What to do =>
From the first line to the last, print the data exactly.

Saved data entries:
Content starts
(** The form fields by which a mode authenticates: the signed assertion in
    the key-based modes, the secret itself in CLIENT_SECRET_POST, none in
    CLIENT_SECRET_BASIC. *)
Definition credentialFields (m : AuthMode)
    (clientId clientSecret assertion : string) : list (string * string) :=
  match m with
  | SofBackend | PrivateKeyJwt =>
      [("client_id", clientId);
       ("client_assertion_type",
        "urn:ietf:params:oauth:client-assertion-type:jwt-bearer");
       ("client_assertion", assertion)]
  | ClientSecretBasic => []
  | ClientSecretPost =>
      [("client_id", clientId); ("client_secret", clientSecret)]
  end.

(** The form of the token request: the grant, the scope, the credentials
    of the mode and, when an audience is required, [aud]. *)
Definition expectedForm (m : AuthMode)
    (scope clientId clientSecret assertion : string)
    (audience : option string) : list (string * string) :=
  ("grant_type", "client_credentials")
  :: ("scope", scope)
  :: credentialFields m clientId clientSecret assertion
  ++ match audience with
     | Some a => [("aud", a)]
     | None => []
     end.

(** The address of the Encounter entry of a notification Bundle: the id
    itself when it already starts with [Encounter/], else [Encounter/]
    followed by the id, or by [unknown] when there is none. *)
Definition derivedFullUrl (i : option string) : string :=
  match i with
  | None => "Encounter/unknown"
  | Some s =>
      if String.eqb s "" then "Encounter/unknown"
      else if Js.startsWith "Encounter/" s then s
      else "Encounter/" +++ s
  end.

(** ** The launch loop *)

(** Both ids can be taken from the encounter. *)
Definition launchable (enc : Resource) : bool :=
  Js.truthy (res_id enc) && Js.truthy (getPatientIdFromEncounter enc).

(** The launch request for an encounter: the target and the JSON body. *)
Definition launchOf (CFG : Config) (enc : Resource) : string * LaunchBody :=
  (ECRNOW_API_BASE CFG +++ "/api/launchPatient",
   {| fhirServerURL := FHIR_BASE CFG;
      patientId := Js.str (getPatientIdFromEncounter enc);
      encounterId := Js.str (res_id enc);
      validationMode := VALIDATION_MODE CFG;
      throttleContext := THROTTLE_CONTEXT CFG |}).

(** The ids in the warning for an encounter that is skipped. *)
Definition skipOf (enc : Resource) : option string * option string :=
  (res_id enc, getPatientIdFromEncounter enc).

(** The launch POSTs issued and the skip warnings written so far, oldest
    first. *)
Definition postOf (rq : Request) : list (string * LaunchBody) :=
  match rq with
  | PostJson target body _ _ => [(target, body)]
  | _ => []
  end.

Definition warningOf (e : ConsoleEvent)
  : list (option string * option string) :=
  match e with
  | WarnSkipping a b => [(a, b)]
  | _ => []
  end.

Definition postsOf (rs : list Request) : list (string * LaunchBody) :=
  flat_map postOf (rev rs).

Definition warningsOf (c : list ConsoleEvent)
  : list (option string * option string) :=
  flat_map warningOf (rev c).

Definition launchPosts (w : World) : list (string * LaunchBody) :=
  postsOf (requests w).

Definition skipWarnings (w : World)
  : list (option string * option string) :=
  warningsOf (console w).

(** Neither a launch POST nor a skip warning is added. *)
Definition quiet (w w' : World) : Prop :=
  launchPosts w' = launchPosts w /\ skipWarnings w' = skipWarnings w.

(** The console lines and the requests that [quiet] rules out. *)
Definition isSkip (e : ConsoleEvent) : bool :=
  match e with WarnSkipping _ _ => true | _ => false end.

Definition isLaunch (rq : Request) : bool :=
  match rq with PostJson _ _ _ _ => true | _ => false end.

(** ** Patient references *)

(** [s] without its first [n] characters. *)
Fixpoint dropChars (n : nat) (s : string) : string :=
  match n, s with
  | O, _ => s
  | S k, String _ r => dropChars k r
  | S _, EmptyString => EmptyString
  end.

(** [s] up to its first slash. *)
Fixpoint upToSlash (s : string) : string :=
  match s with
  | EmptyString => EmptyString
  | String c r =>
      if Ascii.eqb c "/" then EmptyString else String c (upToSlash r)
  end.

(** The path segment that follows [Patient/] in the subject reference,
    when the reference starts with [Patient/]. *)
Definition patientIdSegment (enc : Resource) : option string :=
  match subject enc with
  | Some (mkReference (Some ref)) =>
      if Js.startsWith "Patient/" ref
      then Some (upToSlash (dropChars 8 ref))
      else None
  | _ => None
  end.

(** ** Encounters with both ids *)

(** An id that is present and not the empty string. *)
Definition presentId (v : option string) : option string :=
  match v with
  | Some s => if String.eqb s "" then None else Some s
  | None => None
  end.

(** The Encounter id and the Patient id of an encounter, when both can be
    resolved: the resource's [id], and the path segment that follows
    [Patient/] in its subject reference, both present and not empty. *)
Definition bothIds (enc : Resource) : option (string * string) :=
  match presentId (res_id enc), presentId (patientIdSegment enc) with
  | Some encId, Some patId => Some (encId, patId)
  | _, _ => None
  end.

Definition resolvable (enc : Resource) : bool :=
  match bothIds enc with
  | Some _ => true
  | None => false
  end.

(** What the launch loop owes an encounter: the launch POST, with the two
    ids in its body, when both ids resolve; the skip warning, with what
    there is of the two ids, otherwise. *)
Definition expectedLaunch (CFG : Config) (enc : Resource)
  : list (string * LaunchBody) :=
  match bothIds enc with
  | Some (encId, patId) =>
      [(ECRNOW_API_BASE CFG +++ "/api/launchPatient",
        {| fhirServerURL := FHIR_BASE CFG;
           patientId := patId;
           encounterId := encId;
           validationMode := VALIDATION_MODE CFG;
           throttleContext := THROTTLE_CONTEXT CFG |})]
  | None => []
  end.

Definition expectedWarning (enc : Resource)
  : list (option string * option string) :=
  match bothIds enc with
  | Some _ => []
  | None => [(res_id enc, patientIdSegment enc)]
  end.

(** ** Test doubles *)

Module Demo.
Content ends
Answer to the exercise =>
(** The form fields by which a mode authenticates: the signed assertion in
    the key-based modes, the secret itself in CLIENT_SECRET_POST, none in
    CLIENT_SECRET_BASIC. *)
Definition credentialFields (m : AuthMode)
    (clientId clientSecret assertion : string) : list (string * string) :=
  match m with
  | SofBackend | PrivateKeyJwt =>
      [("client_id", clientId);
       ("client_assertion_type",
        "urn:ietf:params:oauth:client-assertion-type:jwt-bearer");
       ("client_assertion", assertion)]
  | ClientSecretBasic => []
  | ClientSecretPost =>
      [("client_id", clientId); ("client_secret", clientSecret)]
  end.

(** The form of the token request: the grant, the scope, the credentials
    of the mode and, when an audience is required, [aud]. *)
Definition expectedForm (m : AuthMode)
    (scope clientId clientSecret assertion : string)
    (audience : option string) : list (string * string) :=
  ("grant_type", "client_credentials")
  :: ("scope", scope)
  :: credentialFields m clientId clientSecret assertion
  ++ match audience with
     | Some a => [("aud", a)]
     | None => []
     end.

(** The address of the Encounter entry of a notification Bundle: the id
    itself when it already starts with [Encounter/], else [Encounter/]
    followed by the id, or by [unknown] when there is none. *)
Definition derivedFullUrl (i : option string) : string :=
  match i with
  | None => "Encounter/unknown"
  | Some s =>
      if String.eqb s "" then "Encounter/unknown"
      else if Js.startsWith "Encounter/" s then s
      else "Encounter/" +++ s
  end.

(** ** The launch loop *)

(** Both ids can be taken from the encounter. *)
Definition launchable (enc : Resource) : bool :=
  Js.truthy (res_id enc) && Js.truthy (getPatientIdFromEncounter enc).

(** The launch request for an encounter: the target and the JSON body. *)
Definition launchOf (CFG : Config) (enc : Resource) : string * LaunchBody :=
  (ECRNOW_API_BASE CFG +++ "/api/launchPatient",
   {| fhirServerURL := FHIR_BASE CFG;
      patientId := Js.str (getPatientIdFromEncounter enc);
      encounterId := Js.str (res_id enc);
      validationMode := VALIDATION_MODE CFG;
      throttleContext := THROTTLE_CONTEXT CFG |}).

(** The ids in the warning for an encounter that is skipped. *)
Definition skipOf (enc : Resource) : option string * option string :=
  (res_id enc, getPatientIdFromEncounter enc).

(** The launch POSTs issued and the skip warnings written so far, oldest
    first. *)
Definition postOf (rq : Request) : list (string * LaunchBody) :=
  match rq with
  | PostJson target body _ _ => [(target, body)]
  | _ => []
  end.

Definition warningOf (e : ConsoleEvent)
  : list (option string * option string) :=
  match e with
  | WarnSkipping a b => [(a, b)]
  | _ => []
  end.

Definition postsOf (rs : list Request) : list (string * LaunchBody) :=
  flat_map postOf (rev rs).

Definition warningsOf (c : list ConsoleEvent)
  : list (option string * option string) :=
  flat_map warningOf (rev c).

Definition launchPosts (w : World) : list (string * LaunchBody) :=
  postsOf (requests w).

Definition skipWarnings (w : World)
  : list (option string * option string) :=
  warningsOf (console w).

(** Neither a launch POST nor a skip warning is added. *)
Definition quiet (w w' : World) : Prop :=
  launchPosts w' = launchPosts w /\ skipWarnings w' = skipWarnings w.

(** The console lines and the requests that [quiet] rules out. *)
Definition isSkip (e : ConsoleEvent) : bool :=
  match e with WarnSkipping _ _ => true | _ => false end.

Definition isLaunch (rq : Request) : bool :=
  match rq with PostJson _ _ _ _ => true | _ => false end.

(** ** Patient references *)

(** [s] without its first [n] characters. *)
Fixpoint dropChars (n : nat) (s : string) : string :=
  match n, s with
  | O, _ => s
  | S k, String _ r => dropChars k r
  | S _, EmptyString => EmptyString
  end.

(** [s] up to its first slash. *)
Fixpoint upToSlash (s : string) : string :=
  match s with
  | EmptyString => EmptyString
  | String c r =>
      if Ascii.eqb c "/" then EmptyString else String c (upToSlash r)
  end.

(** The path segment that follows [Patient/] in the subject reference,
    when the reference starts with [Patient/]. *)
Definition patientIdSegment (enc : Resource) : option string :=
  match subject enc with
  | Some (mkReference (Some ref)) =>
      if Js.startsWith "Patient/" ref
      then Some (upToSlash (dropChars 8 ref))
      else None
  | _ => None
  end.

(** ** Encounters with both ids *)

(** An id that is present and not the empty string. *)
Definition presentId (v : option string) : option string :=
  match v with
  | Some s => if String.eqb s "" then None else Some s
  | None => None
  end.

(** The Encounter id and the Patient id of an encounter, when both can be
    resolved: the resource's [id], and the path segment that follows
    [Patient/] in its subject reference, both present and not empty. *)
Definition bothIds (enc : Resource) : option (string * string) :=
  match presentId (res_id enc), presentId (patientIdSegment enc) with
  | Some encId, Some patId => Some (encId, patId)
  | _, _ => None
  end.

Definition resolvable (enc : Resource) : bool :=
  match bothIds enc with
  | Some _ => true
  | None => false
  end.

(** What the launch loop owes an encounter: the launch POST, with the two
    ids in its body, when both ids resolve; the skip warning, with what
    there is of the two ids, otherwise. *)
Definition expectedLaunch (CFG : Config) (enc : Resource)
  : list (string * LaunchBody) :=
  match bothIds enc with
  | Some (encId, patId) =>
      [(ECRNOW_API_BASE CFG +++ "/api/launchPatient",
        {| fhirServerURL := FHIR_BASE CFG;
           patientId := patId;
           encounterId := encId;
           validationMode := VALIDATION_MODE CFG;
           throttleContext := THROTTLE_CONTEXT CFG |})]
  | None => []
  end.

Definition expectedWarning (enc : Resource)
  : list (option string * option string) :=
  match bothIds enc with
  | Some _ => []
  | None => [(res_id enc, patientIdSegment enc)]
  end.

(** ** Test doubles *)

Module Demo.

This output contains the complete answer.